Background: Cell-based influenza vaccine manufacturing reduces egg adaptations that can decrease vaccine effectiveness. We evaluated the relative vaccine effectiveness (rVE) of cell-based quadrivalent influenza vaccine (QIVc) compared to standard-dose egg-based quadrivalent influenza vaccines (QIVe-SD) against influenza-related and serious respiratory events among subjects 4-64 years of age during the 2017-18 influenza season.

Methods: A retrospective cohort analysis was conducted using administrative claims data in the US (IQVIA PharMetrics Plus® database). Subjects vaccinated with QIVc or QIVe-SD from 8/2017-1/2018 were identified (date of vaccination termed the index date). Influenza-related hospitalizations/ER visits, all-cause hospitalizations and serious respiratory hospitalizations/ER visits were assessed post-vaccination. Inverse probability of treatment weighting (IPTW) and Poisson regression were used to evaluate the adjusted rVE of QIVc compared to QIVe-SD. In a subgroup analysis, rVE was assessed for several subgroups of interest (4-17, 18-64 and 50-64 years, and subjects with ≥1 high-risk condition). In a secondary economic analysis, annualized all-cause costs over the follow-up were compared using propensity score matching (PSM) and generalized estimating equation (GEE) models.
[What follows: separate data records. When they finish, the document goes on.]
(* ===== verification/PipeTheorems.v ===== *)
(** * Pipes are queues of bytes: the claims (source/pipe.c) *)

From S2P Require Import Prelude Constants Libc Page Kernel Process ProcessInv ProcessTheorems UserMemory KernelMem Pipe BuddyInv BuddyTheorems Allocator PipeProofs.

(** The buffer of the pipe at [b]. *)
Definition pipe_data (k : kstate) (b : Z) : option Z :=
  match k_objs k !! b with Some (OPipe p) => b_data p | _ => None end.
(** The two objects a pipe consists of. *)
Definition pipe_objs (k : kstate) (b a : Z) : Prop := a = b \/ pipe_data k b = Some a.

Lemma pipe_objs_at k b r w pid l data bytes a : pipe_at k b r w pid l data bytes ->
  pipe_objs k b a <-> a = b \/ a = data.
Proof.
  intros P. unfold pipe_objs, pipe_data. rewrite (pa_pipe P). cbn. split; intros [->|H]; auto.
  - injection H as ->. by right.
  - right. by rewrite H.
Qed.
Lemma heap_changed_iff (X Y : Z -> Prop) k k' : (forall a, X a <-> Y a) -> heap_changed X k k' -> heap_changed Y k k'.
Proof. intros HXY (h & o & n & -> & H). exists h, o, n. split; [done|]. intros a x Ha. apply H. by rewrite HXY. Qed.

(** ** A pipe for the witnesses *)

(** [user_demo] with a kernel heap of 16 KB. *)
Definition heap_demo : kstate := user_demo <| k_heap := Buddy.buddy_init 14 4096 ∅ |>.
Lemma heap_demo_inv : heap_inv buddy_holds heap_demo.
Proof.
  exists ∅. split; [split; [apply init_wf | apply init_coalesced]; vm_compute; by split || done|].
  split; intros ? ?; by rewrite ?fmap_empty, lookup_empty.
Qed.
Lemma heap_demo_sched : sched [1] [] heap_demo.
Proof.
  eapply (sched_frame [1] [] ((demo 1) <| k_processes := zinsert 1 user_demo_process (k_processes (demo 1)) |>));
    [|reflexivity..].
  apply (sched_upd [1] [] (demo 1) 1 (demo_process 1 1)); [apply demo_sched1 | by apply demo_at | vm_compute; by repeat split].
Qed.

(** ... in which a pipe has been made. *)
Definition PIPE : Z := 4096.
Definition pipe_demo : kstate := final new_pipe heap_demo.
Lemma pipe_demo_eq : new_pipe heap_demo = Ok PIPE pipe_demo.
Proof.
  assert (H : result new_pipe heap_demo = Some PIPE) by (vm_compute; reflexivity).
  exact (run_eq new_pipe heap_demo PIPE H).
Qed.
#[local] Opaque pipe_demo.
Lemma pipe_demo_ok : pipe_rep pipe_demo PIPE 1 1 (-1) [] /\ heap_inv buddy_holds pipe_demo /\
  heap_changed (fun _ => False) heap_demo pipe_demo.
Proof.
  destruct (wpx_run _ _ _ _ _ (new_pipe_spec heap_demo heap_demo_inv) pipe_demo_eq) as (_ & _ & H). exact H.
Qed.
Lemma pipe_demo_sched : sched [1] [] pipe_demo.
Proof. eapply heap_changed_sched; [apply pipe_demo_ok | apply heap_demo_sched]. Qed.

(** ** Writing *)

(** C8. A write to a pipe appends: whatever the pipe held and however full
    its buffer was, after a write of [src] (from user memory or from the
    kernel) it holds its old bytes followed by [src], in order, and no
    process is blocked on it any more: one that was is ready again.  Of the
    other objects in the kernel heap none changes.  The only other outcome is
    that the kernel heap is exhausted. *)
Theorem write_to_pipe_appends k b r w pid l buf src R S :
  heap_inv buddy_holds k -> pipe_rep k b r w pid l -> readable k buf src -> Forall is_byte src ->
  Z.of_nat (length l) + Z.of_nat (length src) < 2 ^ 30 -> sched R S k -> pid = -1 \/ pid ∈ S ->
  wpx (write_to_pipe b buf (Z.of_nat (length src))) (fun _ k' => pipe_rep k' b r w (-1) (l ++ src) /\
    heap_inv buddy_holds k' /\ exists k1, heap_changed (pipe_objs k b) k k1 /\ woken pid R S k1 k') k.
Proof.
  intros Hi (data & bytes & P) Hr Hb Hlen Hs Hpid.
  eapply wpx_mono; [by apply (write_to_pipe_spec k b r w pid l data bytes buf src R S)|].
  intros [] k' (P' & Hi' & k1 & HC & HW). split; [done|]. split; [done|]. exists k1. split; [|done].
  eapply heap_changed_iff; [|exact HC]. intros a. symmetry. by eapply pipe_objs_at.
Qed.
Lemma write_to_pipe_appends_witness :
  wpx (write_to_pipe PIPE (Const [104; 105]) 2) (fun _ k' => pipe_rep k' PIPE 1 1 (-1) ([] ++ [104; 105]) /\
    heap_inv buddy_holds k' /\ exists k1, heap_changed (pipe_objs pipe_demo PIPE) pipe_demo k1 /\ woken (-1) [1] [] k1 k') pipe_demo.
Proof.
  apply (write_to_pipe_appends pipe_demo PIPE 1 1 (-1) [] (Const [104; 105]) [104; 105] [1] []).
  - apply pipe_demo_ok.
  - apply pipe_demo_ok.
  - apply readable_const. by repeat constructor.
  - by repeat constructor.
  - done.
  - apply pipe_demo_sched.
  - by left.
Defined.

(** ** Reading *)

(** A reading end [fh] of the pipe [b]. *)
Definition reading_end (k : kstate) (fh b : Z) : Prop :=
  exists f, k_objs k !! fh = Some (OFh f) /\ fh_p f = Some b.

(** C9. A read from a pipe, in each of its cases.  When the pipe holds bytes
    the caller gets the first [count] of them, or all when there are fewer,
    in order, at its buffer and nowhere else, and the rest stays in the pipe.
    An empty pipe whose writers are gone reads as end of file; one that can
    still be written to suspends the caller and remembers it, to be woken up
    by the next write.  A second reader is turned away. *)
Theorem pipe_read_correct k fh b r w pid l a count : reading_end k fh b -> pipe_rep k b r w pid l ->
  heap_inv buddy_holds k -> 0 <= count < 2 ^ 32 ->
  (pid <> -1 -> pipe_reader_read fh (User a) count k = Ok (- EBADF) k) /\
  (pid = -1 -> l = [] -> w = 0 -> pipe_reader_read fh (User a) count k = Ok 0 k) /\
  (forall R1 R2 S c p, pid = -1 -> l = [] -> w <> 0 -> sched (R1 ++ c :: R2) S k -> k_current k = Some c ->
    zlookup (k_processes k) c = Some p -> p_pid p = c ->
    wp (pipe_reader_read fh (User a) count) (fun res k' => res = - ESUSPEND /\ pipe_rep k' b r w c [] /\
      sched (R1 ++ R2) (c :: S) k') k) /\
  (forall pdir, pid = -1 -> l <> [] -> let n := Nat.min (Z.to_nat count) (length l) in
    user_region k pdir a (Z.of_nat n) ->
    wp (pipe_reader_read fh (User a) count) (fun res k' => res = Z.of_nat n /\
      pipe_rep k' b r w (-1) (drop n l) /\ heap_inv buddy_holds k' /\
      exists k1, user_written k pdir a (Z.of_nat n) (take n l) k1 /\ heap_changed (pipe_objs k b) k1 k') k).
Proof.
  intros (f & Hf & Hfp) (data & bytes & P) Hi Hcount. split; [|split; [|split]].
  - intros Hpid. eapply reader_busy; [done | done | by exists data, bytes | done].
  - intros -> -> ->. eapply reader_eof; [done | done | by exists data, bytes].
  - intros R1 R2 S c p -> -> Hw Hs Hc Hp Hpid.
    eapply wp_mono; [by apply (reader_blocks k fh f b r w data bytes (User a) count R1 R2 S c p)|].
    intros res k' (-> & P' & Hs' & _). split; [done|]. split; [by exists data, bytes | done].
  - intros pdir -> Hl n Hreg.
    eapply wp_mono; [by apply (reader_data (Inv := buddy_holds) k fh b r w f l Hf Hfp pdir a count data bytes)|].
    intros res k' (-> & Hrep & Hi' & k1 & W & HC). split; [done|]. split; [done|]. split; [done|].
    exists k1. split; [done|]. eapply heap_changed_iff; [|exact HC]. intros x. symmetry. by eapply pipe_objs_at.
Qed.

(** The stack of [user_demo] can be written to. *)
Lemma user_demo_region n : 0 <= n <= 8 -> user_region user_demo PAGE_START 0x1000 n.
Proof.
  intros Hn.
  assert (Hpa : forall i, 0x1000 <= i < 0x1008 -> user_pa user_demo i = Some (PAGE_START + 8192 + (i - 0x1000))).
  { intros i Hi.
    assert (Ha : i = 0x1000 \/ i = 0x1001 \/ i = 0x1002 \/ i = 0x1003 \/ i = 0x1004 \/ i = 0x1005 \/ i = 0x1006 \/ i = 0x1007) by lia.
    repeat destruct Ha as [-> |Ha]; [..|subst i]; vm_compute; reflexivity. }
  split.
  - done.
  - lia.
  - intros i Hi. eexists. apply Hpa. lia.
  - intros i j pa Hi Hj. rewrite !Hpa by lia. intros [= <-] H. injection H as H. lia.
  - intros i j pa Hi Hj. rewrite Hpa by lia. intros [= <-]. cbv zeta.
    assert (Hidx : dirindex j = 0 /\ tblindex j = 1).
    { unfold dirindex, tblindex, PAGE_SIZE. assert (Hq : j / 4096 = 1) by (symmetry; apply (Z.div_unique_pos j 4096 1 (j - 4096)); lia).
      by rewrite Hq. }
    destruct Hidx as [-> ->].
    replace (Z.land (pword (pmem (k_pages user_demo)) (PAGE_START + 4 * 0)) PAGE_ADDRESS_MASK) with (PAGE_START + 4096) by (vm_compute; reflexivity).
    pose proof (Z.mod_pos_bound (PAGE_START + 8192 + (i - 4096)) 4 ltac:(done)). unfold PAGE_START, MB in *. lia.
Qed.

(** [pipe_demo] with a reading end. *)
Definition READER : Z := 4352.
Definition reader_demo : kstate := final (new_pipe_reader PIPE) pipe_demo.
Lemma reader_demo_eq : new_pipe_reader PIPE pipe_demo = Ok READER reader_demo.
Proof.
  assert (H : result (new_pipe_reader PIPE) pipe_demo = Some READER) by (vm_compute; reflexivity).
  exact (run_eq (new_pipe_reader PIPE) pipe_demo READER H).
Qed.
#[local] Opaque reader_demo.
Lemma reader_demo_ok : reading_end reader_demo READER PIPE /\ heap_inv buddy_holds reader_demo /\
  pipe_rep reader_demo PIPE 1 1 (-1) [] /\ heap_changed (fun _ => False) pipe_demo reader_demo.
Proof.
  destruct pipe_demo_ok as (Hp & Hi & _).
  destruct (wpx_run _ _ _ _ _ (new_pipe_reader_spec pipe_demo PIPE Hi) reader_demo_eq) as (f & Hf & Hfp & Hi' & HC).
  split; [exact (ex_intro _ f (conj Hf Hfp))|]. split; [exact Hi'|]. split; [|exact HC]. destruct Hp as (data & bytes & P).
  exists data, bytes. eapply pipe_at_changed; [exact HC | tauto | tauto | exact P].
Qed.
Lemma reader_demo_sched : sched [1] [] reader_demo.
Proof. eapply heap_changed_sched; [apply reader_demo_ok | apply pipe_demo_sched]. Qed.
Lemma reader_demo_frame : k_pages reader_demo = k_pages user_demo /\ k_paging reader_demo = k_paging user_demo /\
  k_current reader_demo = Some 1 /\ k_processes reader_demo = k_processes user_demo.
Proof.
  destruct reader_demo_ok as (_ & _ & _ & h & o & n & -> & _), pipe_demo_ok as (_ & _ & h' & o' & n' & -> & _). by repeat split.
Qed.

(** ... with the bytes "hi" in the pipe. *)
Definition filled_demo : kstate := final (write_to_pipe PIPE (Const [104; 105]) 2) reader_demo.
Lemma filled_demo_eq : write_to_pipe PIPE (Const [104; 105]) 2 reader_demo = Ok tt filled_demo.
Proof.
  assert (H : result (write_to_pipe PIPE (Const [104; 105]) 2) reader_demo = Some tt) by (vm_compute; reflexivity).
  exact (run_eq (write_to_pipe PIPE (Const [104; 105]) 2) reader_demo tt H).
Qed.
#[local] Opaque filled_demo.
Lemma filled_demo_ok : reading_end filled_demo READER PIPE /\ heap_inv buddy_holds filled_demo /\
  pipe_rep filled_demo PIPE 1 1 (-1) [104; 105] /\ k_pages filled_demo = k_pages user_demo /\ k_paging filled_demo = k_paging user_demo.
Proof.
  destruct reader_demo_ok as ((f & Hf & Hfp) & Hi & (data & bytes & P) & _).
  assert (Hr : readable reader_demo (Const [104; 105]) [104; 105]) by (apply readable_const; by repeat constructor).
  assert (Hb : Forall is_byte [104; 105]) by (by repeat constructor).
  pose proof (write_to_pipe_spec reader_demo PIPE 1 1 (-1) [] data bytes (Const [104; 105]) [104; 105] [1] [] Hi P Hr Hb
    ltac:(done) reader_demo_sched (or_introl eq_refl)) as W.
  destruct (wpx_run _ _ _ _ _ W filled_demo_eq) as (P' & Hi' & k1 & HC & [(_ & E & _)|(S1 & S2 & E & _)]); [|by destruct S1].
  destruct reader_demo_frame as (E1 & E2 & _). split; [|split; [exact Hi'|]; split; [exact P'|]].
  - exists f. split; [|exact Hfp]. rewrite E. destruct HC as (h & o & n & -> & HC). apply HC; [|exact Hf].
    intros [E0|E0]; rewrite E0 in Hf; [rewrite (pa_pipe P) in Hf | rewrite (pa_data P) in Hf]; discriminate Hf.
  - rewrite E. destruct HC as (h & o & n & -> & _). exact (conj E1 E2).
Qed.

(** ... whose process is blocked on the empty pipe, and whose writers are
    gone. *)
Definition blocked_demo : kstate := final (pipe_reader_read READER (User 0x1000) 8) reader_demo.
Definition closed_demo : kstate := final (upd_pipe PIPE (fun x => x <| b_writing := Some 0 |>)) reader_demo.
Lemma reader_demo_lookup : zlookup (k_processes reader_demo) 1 = Some user_demo_process.
Proof. destruct reader_demo_frame as (_ & _ & _ & ->). exact user_demo_lookup. Qed.
Lemma blocked_demo_ok : reading_end blocked_demo READER PIPE /\ heap_inv buddy_holds blocked_demo /\ pipe_rep blocked_demo PIPE 1 1 1 [].
Proof.
  destruct reader_demo_ok as ((f & Hf & Hfp) & Hi & (data & bytes & P) & _), reader_demo_frame as (_ & _ & Hc & _).
  pose proof (reader_blocks reader_demo READER f PIPE 1 1 data bytes (User 0x1000) 8 [] [] [] 1 user_demo_process) as W.
  assert (H : result (pipe_reader_read READER (User 0x1000) 8) reader_demo = Some (- ESUSPEND)) by (vm_compute; reflexivity).
  pose proof (wp_result _ _ _ _ _ (W Hf Hfp P ltac:(done) reader_demo_sched Hc reader_demo_lookup eq_refl)
    (run_eq (pipe_reader_read READER (User 0x1000) 8) reader_demo (- ESUSPEND) H)) as (_ & P' & _ & HR).
  change (final (pipe_reader_read READER (User 0x1000) 8) reader_demo) with blocked_demo in P', HR.
  destruct HR as (k1 & (h & o & n & -> & HC) & HM). destruct (moved_heap _ _ _ _ HM) as [Eo Eh].
  split; [|split; [|by exists data, bytes]].
  - exists f. split; [|exact Hfp]. rewrite Eo. apply HC; [|exact Hf]. intros E0. rewrite E0, (pa_pipe P) in Hf. discriminate Hf.
  - assert (Ez : obj_size <$> k_objs blocked_demo = obj_size <$> k_objs reader_demo) by (vm_compute; reflexivity).
    assert (Ek : k_heap blocked_demo = k_heap reader_demo) by (vm_compute; reflexivity).
    unfold heap_inv. rewrite Ez, Ek. exact Hi.
Qed.
Lemma closed_demo_ok : reading_end closed_demo READER PIPE /\ heap_inv buddy_holds closed_demo /\ pipe_rep closed_demo PIPE 1 0 (-1) [].
Proof.
  destruct reader_demo_ok as ((f & Hf & Hfp) & Hi & (data & bytes & P) & _). pose proof (pipe_at_ne _ _ _ _ _ _ _ _ P) as Hbd.
  set (q := mkPipe (Some 1) (Some 0) (Some (Z.of_nat (length bytes))) (Some 0) (Some (-1)) (Some data)).
  assert (E : closed_demo = reader_demo <| k_objs ::= insert PIPE (OPipe q) |>).
  { unfold closed_demo, final, upd_pipe, get_pipe, bind, get, ret, modify. by rewrite (pa_pipe P). }
  rewrite E. split; [|split].
  - exists f. split; [|exact Hfp]. cbn. rewrite lookup_insert_ne; [exact Hf|]. intros E0. rewrite <- E0, (pa_pipe P) in Hf. discriminate Hf.
  - eapply heap_inv_insert; [exact Hi | apply P | done].
  - exists data, bytes. split; cbn; [by rewrite lookup_insert_eq | rewrite lookup_insert_ne by done; apply P | apply P..].
Qed.

#[local] Opaque blocked_demo closed_demo.

(** A read in each of the four cases. *)
Lemma pipe_read_correct_witness :
  pipe_reader_read READER (User 0x1000) 8 blocked_demo = Ok (- EBADF) blocked_demo /\
  pipe_reader_read READER (User 0x1000) 8 closed_demo = Ok 0 closed_demo /\
  wp (pipe_reader_read READER (User 0x1000) 8) (fun res k' => res = - ESUSPEND /\ pipe_rep k' PIPE 1 1 1 [] /\ sched [] [1] k') reader_demo /\
  wp (pipe_reader_read READER (User 0x1000) 8) (fun res k' => res = 2 /\ pipe_rep k' PIPE 1 1 (-1) [] /\ heap_inv buddy_holds k' /\
    exists k1, user_written filled_demo PAGE_START 0x1000 2 [104; 105] k1 /\ heap_changed (pipe_objs filled_demo PIPE) k1 k') filled_demo.
Proof.
  assert (H8 : 0 <= 8 < 2 ^ 32) by (split; [discriminate | reflexivity]). assert (N1 : 1 <> -1) by discriminate. assert (N0 : 1 <> 0) by discriminate.
  assert (NL : [104; 105] <> []) by discriminate. assert (L2 : 0 <= 2 <= 8) by (split; discriminate).
  destruct blocked_demo_ok as (B1 & B2 & B3), closed_demo_ok as (C1 & C2 & C3), reader_demo_ok as (R1 & R2 & R3 & _),
    filled_demo_ok as (F1 & F2 & F3 & F4 & F5), reader_demo_frame as (_ & _ & Hc & _). split; [|split; [|split]].
  - destruct (pipe_read_correct blocked_demo READER PIPE 1 1 1 [] 0x1000 8 B1 B3 B2 H8) as (H & _). exact (H N1).
  - destruct (pipe_read_correct closed_demo READER PIPE 1 0 (-1) [] 0x1000 8 C1 C3 C2 H8) as (_ & H & _). exact (H eq_refl eq_refl eq_refl).
  - destruct (pipe_read_correct reader_demo READER PIPE 1 1 (-1) [] 0x1000 8 R1 R3 R2 H8) as (_ & _ & H & _).
    exact (H [] [] [] 1 user_demo_process eq_refl eq_refl N0 reader_demo_sched Hc reader_demo_lookup eq_refl).
  - destruct (pipe_read_correct filled_demo READER PIPE 1 1 (-1) [104; 105] 0x1000 8 F1 F3 F2 H8) as (_ & _ & _ & H).
    exact (H PAGE_START eq_refl NL (user_region_frame user_demo filled_demo _ _ _ F4 F5 (user_demo_region 2 L2))).
Defined.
Results: The study sample comprised 555,538 QIVc recipients and 2,528,524 QIVe-SD recipients. Prior to adjustment, QIVc subjects were older and had higher total costs in the 6-months pre-index. Following IPTW-adjustment and Poisson regression, QIVc was more effective in reducing influenza-related hospitalizations/ER visits, all-cause hospitalizations, and hospitalizations/ER visits related to asthma/COPD/bronchial events and other respiratory events compared to QIVe-SD. Similar trends were generally observed in the subgroup analysis. Following PSM adjustment and GEE regression, QIVe-SD was associated with significantly higher annualized all-cause total costs compared to QIVc, driven by higher costs for outpatient medical services and inpatient hospitalizations.

Conclusions: After adjustment for confounders and selection bias, QIVc reduced influenza-related hospitalizations/ER visits, all-cause hospitalizations, and serious respiratory hospitalizations/ER visits compared to QIVe-SD. QIVc was associated with significantly lower all-cause total costs.